● PROBLEM TO SOLVE:
Give back every line of the material below that has the string "pose".

● SOURCE DATA:
************
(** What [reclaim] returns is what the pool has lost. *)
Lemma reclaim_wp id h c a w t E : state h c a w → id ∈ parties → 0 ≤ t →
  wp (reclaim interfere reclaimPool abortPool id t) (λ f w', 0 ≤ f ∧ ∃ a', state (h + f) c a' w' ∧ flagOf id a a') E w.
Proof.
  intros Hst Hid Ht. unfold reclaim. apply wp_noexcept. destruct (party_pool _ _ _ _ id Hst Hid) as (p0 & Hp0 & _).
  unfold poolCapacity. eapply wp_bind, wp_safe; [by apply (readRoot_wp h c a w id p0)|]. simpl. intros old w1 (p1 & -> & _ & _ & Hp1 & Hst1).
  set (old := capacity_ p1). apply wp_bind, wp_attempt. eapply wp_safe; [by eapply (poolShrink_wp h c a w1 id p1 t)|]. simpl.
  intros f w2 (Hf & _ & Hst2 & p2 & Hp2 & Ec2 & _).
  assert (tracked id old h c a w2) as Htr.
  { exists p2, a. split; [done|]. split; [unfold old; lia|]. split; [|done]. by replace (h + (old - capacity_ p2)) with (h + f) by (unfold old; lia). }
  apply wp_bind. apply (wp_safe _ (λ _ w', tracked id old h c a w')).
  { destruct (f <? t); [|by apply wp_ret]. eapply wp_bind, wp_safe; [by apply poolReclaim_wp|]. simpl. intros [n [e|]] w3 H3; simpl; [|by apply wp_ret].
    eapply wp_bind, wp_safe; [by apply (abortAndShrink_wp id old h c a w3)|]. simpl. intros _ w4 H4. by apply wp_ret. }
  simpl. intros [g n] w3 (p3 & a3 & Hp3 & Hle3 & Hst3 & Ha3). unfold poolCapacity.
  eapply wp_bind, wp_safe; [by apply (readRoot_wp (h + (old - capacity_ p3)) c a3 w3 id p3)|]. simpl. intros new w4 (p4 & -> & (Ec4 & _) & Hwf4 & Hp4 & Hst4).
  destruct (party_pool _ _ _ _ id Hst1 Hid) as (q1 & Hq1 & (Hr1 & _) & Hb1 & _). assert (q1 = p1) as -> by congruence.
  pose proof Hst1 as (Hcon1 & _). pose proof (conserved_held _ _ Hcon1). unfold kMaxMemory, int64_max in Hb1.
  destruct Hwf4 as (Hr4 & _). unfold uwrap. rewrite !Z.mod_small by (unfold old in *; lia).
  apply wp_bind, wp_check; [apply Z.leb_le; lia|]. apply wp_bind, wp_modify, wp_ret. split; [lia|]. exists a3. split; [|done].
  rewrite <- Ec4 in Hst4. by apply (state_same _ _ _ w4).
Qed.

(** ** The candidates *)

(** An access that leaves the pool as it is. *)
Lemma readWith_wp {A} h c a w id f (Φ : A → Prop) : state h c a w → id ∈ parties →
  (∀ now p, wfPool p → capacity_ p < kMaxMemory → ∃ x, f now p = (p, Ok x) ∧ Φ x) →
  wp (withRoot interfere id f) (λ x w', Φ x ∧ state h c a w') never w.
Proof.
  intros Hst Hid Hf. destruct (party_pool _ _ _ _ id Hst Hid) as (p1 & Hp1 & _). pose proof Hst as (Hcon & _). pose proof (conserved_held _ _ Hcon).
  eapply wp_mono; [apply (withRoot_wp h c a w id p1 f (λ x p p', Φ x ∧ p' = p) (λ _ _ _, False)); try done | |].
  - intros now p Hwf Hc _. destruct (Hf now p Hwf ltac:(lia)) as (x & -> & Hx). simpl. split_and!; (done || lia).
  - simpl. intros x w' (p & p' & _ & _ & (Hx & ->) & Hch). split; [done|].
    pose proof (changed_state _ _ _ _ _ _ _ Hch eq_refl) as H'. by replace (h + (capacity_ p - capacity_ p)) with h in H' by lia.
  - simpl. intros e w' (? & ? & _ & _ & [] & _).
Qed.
************
● ANSWER TO THE PROBLEM:
  pose proof Hst1 as (Hcon1 & _). pose proof (conserved_held _ _ Hcon1). unfold kMaxMemory, int64_max in Hb1.
  intros Hst Hid Hf. destruct (party_pool _ _ _ _ id Hst Hid) as (p1 & Hp1 & _). pose proof Hst as (Hcon & _). pose proof (conserved_held _ _ Hcon).
    pose proof (changed_state _ _ _ _ _ _ _ Hch eq_refl) as H'. by replace (h + (capacity_ p - capacity_ p)) with h in H' by lia.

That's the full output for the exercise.